[Exercise description] From the listing below, copy only the lines from the line that contains "[by apply H3|done]." to the line that contains "apply keep_distinct_subset in", counting those two lines as part of the copy.

[Data for processing]

(* ===== verification/FlowService.v ===== *)
(** * The browser transaction service

    [internal/authflow/authflow.go]: opaque, short-lived transactions that carry a
    verified authorization request, or a local sign-in, through the browser. *)

From S2P Require Import Prelude Sha256 Base64 Errors Platform Scopes Domain SessionTokens Url AuditEvents Database.
From S2P Require Import Tx StoreCommon ServiceCommon FlowStore.

Module authflow.

Record VerifiedInput := mkVerifiedInput {
  VerifiedInput_ClientID : uuid; VerifiedInput_RedirectURI : string; VerifiedInput_Scopes : list string;
  VerifiedInput_PKCEChallenge : string; VerifiedInput_State : string; VerifiedInput_Nonce : string;
  VerifiedInput_PromptCreate : bool; VerifiedInput_ResponseType : string; VerifiedInput_ResponseMode : string;
  VerifiedInput_Prompts : list string; VerifiedInput_MaxAgeSeconds : option Z }.

(** [VerifiedInput{}]. *)
Definition noInput : VerifiedInput := mkVerifiedInput uuid_Nil "" [] "" "" "" false "" "" [] None.

Definition with_scopes (scopes : list string) (i : VerifiedInput) : VerifiedInput :=
  mkVerifiedInput (VerifiedInput_ClientID i) (VerifiedInput_RedirectURI i) scopes (VerifiedInput_PKCEChallenge i)
    (VerifiedInput_State i) (VerifiedInput_Nonce i) (VerifiedInput_PromptCreate i) (VerifiedInput_ResponseType i)
    (VerifiedInput_ResponseMode i) (VerifiedInput_Prompts i) (VerifiedInput_MaxAgeSeconds i).
Definition with_prompts (prompts : list string) (i : VerifiedInput) : VerifiedInput :=
  mkVerifiedInput (VerifiedInput_ClientID i) (VerifiedInput_RedirectURI i) (VerifiedInput_Scopes i)
    (VerifiedInput_PKCEChallenge i) (VerifiedInput_State i) (VerifiedInput_Nonce i) (VerifiedInput_PromptCreate i)
    (VerifiedInput_ResponseType i) (VerifiedInput_ResponseMode i) prompts (VerifiedInput_MaxAgeSeconds i).

(** ** Values *)

Definition newToken : Rnd string :=
  buffer ← ReadFull 32 (errors_New "secure transaction token generation failed");
  mret ("t1_" +:+ Base64.Encode buffer).

Definition validToken (token : string) : bool :=
  if negb (HasPrefix token "t1_") then false
  else match Base64.DecodeString (TrimPrefix token "t1_") with Some value => len value =? 32 | None => false end.

Definition HashToken (token : string) : bytes := Sha256.Sum256 ("oneissuer:auth-transaction:v1:" +:+ token).

Definition validAbsoluteURI (raw : string) : bool :=
  match Url.Parse raw with
  | Some parsed => IsAbs parsed && (URL_Host parsed != "") && (URL_Fragment parsed == "") && (URL_User parsed == None)
  | None => false
  end.

(** The loop of [canonicalStrings]: [last] is the last value of the output. *)
Fixpoint keep_distinct (last : option string) (values : list string) : list string :=
  match values with
  | [] => []
  | value :: rest =>
      if (value == "") || (last == Some value) then keep_distinct last rest else value :: keep_distinct (Some value) rest
  end.
Definition canonicalStrings (values : list string) : list string := keep_distinct None (sort_Strings values).

Definition validS256Challenge (value : string) : bool :=
  if len value != 43 then false
  else match Base64.DecodeString value with Some decoded => len decoded =? 32 | None => false end.

Definition contains (values : list string) (target : string) : bool :=
  let index := sort_SearchStrings values target in
  (index <? length values)%nat && (values !! index == Some target).

Definition validOIDCScopes (values : list string) : bool :=
  if negb (contains values "openid") then false
  else forallb (λ value, (value == "openid") || (value == "profile") || (value == "email") || (value == "offline_access")) values.

Definition valid_prompt (value : string) : bool :=
  (value == "consent") || (value == "create") || (value == "login") || (value == "none").
Definition validPrompts (values : list string) : bool :=
  let canonical := canonicalStrings values in
  (length canonical =? length values)%nat && (canonical == values) && forallb valid_prompt canonical &&
  (negb (contains values "none") || (length values =? 1)%nat) &&
  (negb (contains values "create") || negb (contains values "login")).

Definition validFailureReason (reason : string) : bool :=
  bool_decide (reason ∈ ["invalid"; "client_disabled"; "registration_disabled"; "canceled"; "login_required";
                         "consent_required"; "interaction_required"; "access_denied"; "server_error"]).

(** ** The service *)

(** [authflow.Repository]. *)
Class Repository := {
  Repository_CreateAuthTransaction : Transaction → AuditEvent → Tx unit;
  Repository_FindAuthTransaction : bytes → Tx Transaction;
  Repository_ConsumeAuthTransaction : uuid → time → AuditEvent → Tx Transaction;
  Repository_RejectAuthTransaction : uuid → string → time → AuditEvent → Tx Transaction;
  Repository_ExpireAuthTransactions : nat → time → World → option (World * Z * option error);
  Repository_CleanupAuthTransactions : nat → time → World → option (World * Z * option error) }.

Record Service := mkService { ttl : duration }.

(** [NewService] with a repository. *)
Definition NewService (ttl : duration) : option Service :=
  if (ttl <=? 0) || (Time.Hour <? ttl) then None else Some (mkService ttl).

#[global] Instance postgres_Repository {P : Platform} : Repository := {|
  Repository_CreateAuthTransaction := FlowStore.CreateAuthTransaction;
  Repository_FindAuthTransaction := FlowStore.FindAuthTransaction;
  Repository_ConsumeAuthTransaction := FlowStore.ConsumeAuthTransaction;
  Repository_RejectAuthTransaction := FlowStore.RejectAuthTransaction;
  Repository_ExpireAuthTransactions := FlowStore.ExpireAuthTransactions;
  Repository_CleanupAuthTransactions := FlowStore.CleanupAuthTransactions |}.

Section service.
Context {P : Platform} {R : Repository} (s : Service).

(** The transaction record [create] stores. *)
Definition new_transaction (id : uuid) (token kind : string) (input : VerifiedInput) (now : time) : Transaction :=
  let authorization := kind == KindAuthorization in
  mkTransaction id (HashToken token) kind (if authorization then Some (VerifiedInput_ClientID input) else None)
    (VerifiedInput_RedirectURI input) (VerifiedInput_Scopes input) (VerifiedInput_PKCEChallenge input)
    (if authorization && (VerifiedInput_PKCEChallenge input != "") then "S256" else "") (VerifiedInput_State input)
    (VerifiedInput_Nonce input) (VerifiedInput_PromptCreate input) (VerifiedInput_ResponseType input)
    (VerifiedInput_ResponseMode input) (VerifiedInput_Prompts input) (VerifiedInput_MaxAgeSeconds input) now
    (Time.Add now (ttl s)) None "".

Definition create (kind : string) (input : VerifiedInput) (requestID : string) (now : time) : Tx (string * Transaction) :=
  token ← lift_rand newToken;
  id ← lift_rand (NewRandomFromReader (errors_New "transaction identifier generation failed"));
  let transaction := new_transaction id token kind input now in
  event ← lift_sysrand (audit.New audit.AuthorizationTransactionCreated audit.ResultSuccess None
                          audit.TargetAuthTransaction (Some id) requestID ["created"] now);
  Repository_CreateAuthTransaction transaction event;;
  mret (token, transaction).

Definition CreateLocal (requestID : string) (now : time) : Tx (string * Transaction) :=
  create KindLocal noInput requestID now.

(** The input after the prompt default. *)
Definition default_prompts (input : VerifiedInput) : VerifiedInput :=
  if VerifiedInput_PromptCreate input && (VerifiedInput_Prompts input == []) then with_prompts ["create"] input else input.

Definition CreateVerified (input : VerifiedInput) (requestID : string) (now : time) : Tx (string * Transaction) :=
  let input := with_scopes (canonicalStrings (VerifiedInput_Scopes input)) input in
  reject_if ((VerifiedInput_ClientID input == uuid_Nil) || negb (validAbsoluteURI (VerifiedInput_RedirectURI input)) ||
             (VerifiedInput_ResponseType input != "code") || (VerifiedInput_ResponseMode input != "query") ||
             (VerifiedInput_Scopes input == []) || (4 <? Z.of_nat (length (VerifiedInput_Scopes input))) ||
             negb (validOIDCScopes (VerifiedInput_Scopes input))) authflow_ErrInvalid;;
  reject_if (negb (validS256Challenge (VerifiedInput_PKCEChallenge input))) authflow_ErrInvalid;;
  reject_if ((1024 <? len (VerifiedInput_State input)) || (1024 <? len (VerifiedInput_Nonce input))) authflow_ErrInvalid;;
  let input := default_prompts input in
  reject_if (negb (validPrompts (VerifiedInput_Prompts input)) ||
             (VerifiedInput_PromptCreate input != contains (VerifiedInput_Prompts input) "create")) authflow_ErrInvalid;;
  reject_if (match VerifiedInput_MaxAgeSeconds input with Some age => 30 * 24 * 60 * 60 <? age | None => false end)
    authflow_ErrInvalid;;
  create KindAuthorization input requestID now.

Definition Resolve (token : string) (now : time) : Tx Transaction :=
  reject_if (negb (validToken token)) authflow_ErrNotFound;;
  transaction ← Repository_FindAuthTransaction (HashToken token);
  reject_if (bool_decide (is_Some (Transaction_ConsumedAt transaction))) authflow_ErrConsumed;;
  reject_if (negb (Time.Before now (Transaction_ExpiresAt transaction))) authflow_ErrExpired;;
  mret transaction.

Definition Consume (transaction : Transaction) (actor : option uuid) (requestID : string) (now : time) : Tx Transaction :=
  event ← lift_sysrand (audit.New audit.AuthorizationTransactionConsumed audit.ResultSuccess actor
                          audit.TargetAuthTransaction (Some (Transaction_ID transaction)) requestID [] now);
  Repository_ConsumeAuthTransaction (Transaction_ID transaction) now event.

Definition Reject (transaction : Transaction) (reason : string) (actor : option uuid) (requestID : string) (now : time) : Tx Transaction :=
  reject_if (negb (validFailureReason reason)) authflow_ErrInvalid;;
  event ← lift_sysrand (audit.New audit.AuthorizationTransactionRejected audit.ResultRejected actor
                          audit.TargetAuthTransaction (Some (Transaction_ID transaction)) requestID [] now);
  Repository_RejectAuthTransaction (Transaction_ID transaction) reason now event.

(** An error of the second loop returns the count of the first. *)
Definition Cleanup (fuel : nat) (now : time) (w : World) : option (World * Z * option error) :=
  match Repository_ExpireAuthTransactions fuel now w with
  | None => None
  | Some (w1, expired, Some e) => Some (w1, expired, Some e)
  | Some (w1, expired, None) =>
      match Repository_CleanupAuthTransactions fuel (Time.Add now (- (24 * Time.Hour))) w1 with
      | None => None
      | Some (w2, _, Some e) => Some (w2, expired, Some e)
      | Some (w2, deleted, None) => Some (w2, expired + deleted, None)
      end
  end.
End service.

(** ** Facts about the values *)

Lemma contains_contains values target : contains values target = Scopes.contains values target.
Proof. reflexivity. Qed.

Lemma keep_distinct_subset last l x : x ∈ keep_distinct last l → x ∈ l ∧ x ≠ "".
Proof.
  revert last. induction l as [|v l IH]; intros last; simpl; [by intros Hn%not_elem_of_nil|].
  destruct ((v == "") || (last == Some v)) eqn:E.
  - intros Hx%IH. set_solver.
  - rewrite orb_false_iff, !bool_decide_eq_false in E. rewrite elem_of_cons. intros [->|Hx%IH]; set_solver.
Qed.

Lemma keep_distinct_complete last l x : x ∈ l → x ≠ "" → x ∈ keep_distinct last l ∨ last = Some x.
Proof.
  revert last. induction l as [|v l IH]; intros last; simpl; [by intros Hn%not_elem_of_nil|].
  rewrite elem_of_cons. intros [->|Hx] Hne.
  - destruct (last == Some v) eqn:E; go_bools; [by right|]. rewrite (bool_decide_eq_false_2 (v = "")) by done.
    simpl. left. set_solver.
  - destruct ((v == "") || (last == Some v)); [by apply IH|].
    destruct (IH (Some v) Hx Hne) as [H|[= ->]]; left; set_solver.
Qed.

Lemma keep_distinct_sorted last l :
  StronglySorted string_le l → (∀ y, last = Some y → Forall (string_le y) l) →
  StronglySorted string_le (keep_distinct last l) ∧ NoDup (keep_distinct last l) ∧
  ∀ y, last = Some y → y ∉ keep_distinct last l.
Proof.
  revert last. induction l as [|v l IH]; intros last Hs Hl; simpl.
  - split_and!; [constructor|constructor|]. intros y _. apply not_elem_of_nil.
  - apply StronglySorted_inv in Hs as [Hs Hv].
    assert (Hl' : ∀ y, last = Some y → string_le y v ∧ Forall (string_le y) l) by (intros y Hy; by apply Forall_cons, Hl).
    destruct ((v == "") || (last == Some v)) eqn:E; [apply IH; naive_solver|].
    destruct (IH (Some v) Hs ltac:(by intros y [= <-])) as (H1 & H2 & H3). go_bools. split_and!.
    + constructor; [done|]. apply Forall_forall. intros x [Hx _]%keep_distinct_subset. rewrite Forall_forall in Hv. by apply Hv.
    + apply NoDup_cons. split; [by apply H3|done].
    + intros y -> Hy. apply elem_of_cons in Hy as [->|Hy]; [done|].
      apply keep_distinct_subset in Hy as [Hy _]. destruct (Hl' y eq_refl) as [Hyv _].
      rewrite Forall_forall in Hv. specialize (Hv y Hy). assert (y = v) as -> by (by apply (anti_symm string_le)). done.
Qed.

(** The canonical list of a set: sorted, without duplicates or empty values, and with the
    non-empty members of the input. *)
Lemma canonicalStrings_spec l :
  StronglySorted string_le (canonicalStrings l) ∧ NoDup (canonicalStrings l) ∧
  ∀ x, x ∈ canonicalStrings l ↔ x ∈ l ∧ x ≠ "".
Proof.
  unfold canonicalStrings. destruct (keep_distinct_sorted None (sort_Strings l)) as (H1 & H2 & _);
    [apply sort_Strings_sorted|done|]. split_and!; [done|done|]. intros x. split.
  - intros [Hx Hne]%keep_distinct_subset. by rewrite elem_of_sort_Strings in Hx.
  - intros [Hx Hne]. rewrite <- (elem_of_sort_Strings x l) in Hx. destruct (keep_distinct_complete None _ _ Hx Hne); done.
Qed.

(** A valid scope list, canonicalized, is what the token side calls canonical. *)
Lemma canonicalStrings_canonical l :
  validOIDCScopes (canonicalStrings l) = true → Scopes.canonical (canonicalStrings l).
Proof.
  intros Hv. destruct (canonicalStrings_spec l) as (Hs & Hnd & _). unfold validOIDCScopes in Hv.
  destruct (negb (contains (canonicalStrings l) "openid")) eqn:E; [done|]. apply negb_false_iff in E.
  rewrite contains_contains, contains_spec in E by done. apply bool_decide_eq_true in E.
  apply forallb_Forall_true in Hv. by split_and!.
Qed.

Lemma flow_token_valid s s' token : newToken s = (s', inl token) → validToken token = true ∧ s' = str_drop 32 s.
Proof.
  unfold newToken. rewrite Rnd_bind_inl. intros (s1 & b & (Hl & Hs1 & Hb)%ReadFull_inl & H).
  pose proof (str_take_length _ _ Hl) as Hlen. rewrite <- Hb in Hlen. clear Hb Hl.
  injection H as <- <-. split; [|done]. unfold validToken, HasPrefix.
  rewrite prefix_app, TrimPrefix_app, Base64.DecodeString_Encode. unfold len. by rewrite Hlen.
Qed.

Example flow_values :
  (validPrompts ["consent"; "login"], validPrompts ["login"; "consent"], validPrompts ["none"; "login"], validPrompts [],
   validOIDCScopes ["email"; "openid"], validAbsoluteURI "https://app.example/cb", validAbsoluteURI "https://app.example/cb#f",
   canonicalStrings ["openid"; ""; "email"; "openid"]) =
  (true, false, false, true, true, true, false, ["email"; "openid"]).
Proof. vm_compute. reflexivity. Qed.

End authflow.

[Solved problem]
    + apply NoDup_cons. split; [by apply H3|done].
    + intros y -> Hy. apply elem_of_cons in Hy as [->|Hy]; [done|].
      apply keep_distinct_subset in Hy as [Hy _]. destruct (Hl' y eq_refl) as [Hyv _].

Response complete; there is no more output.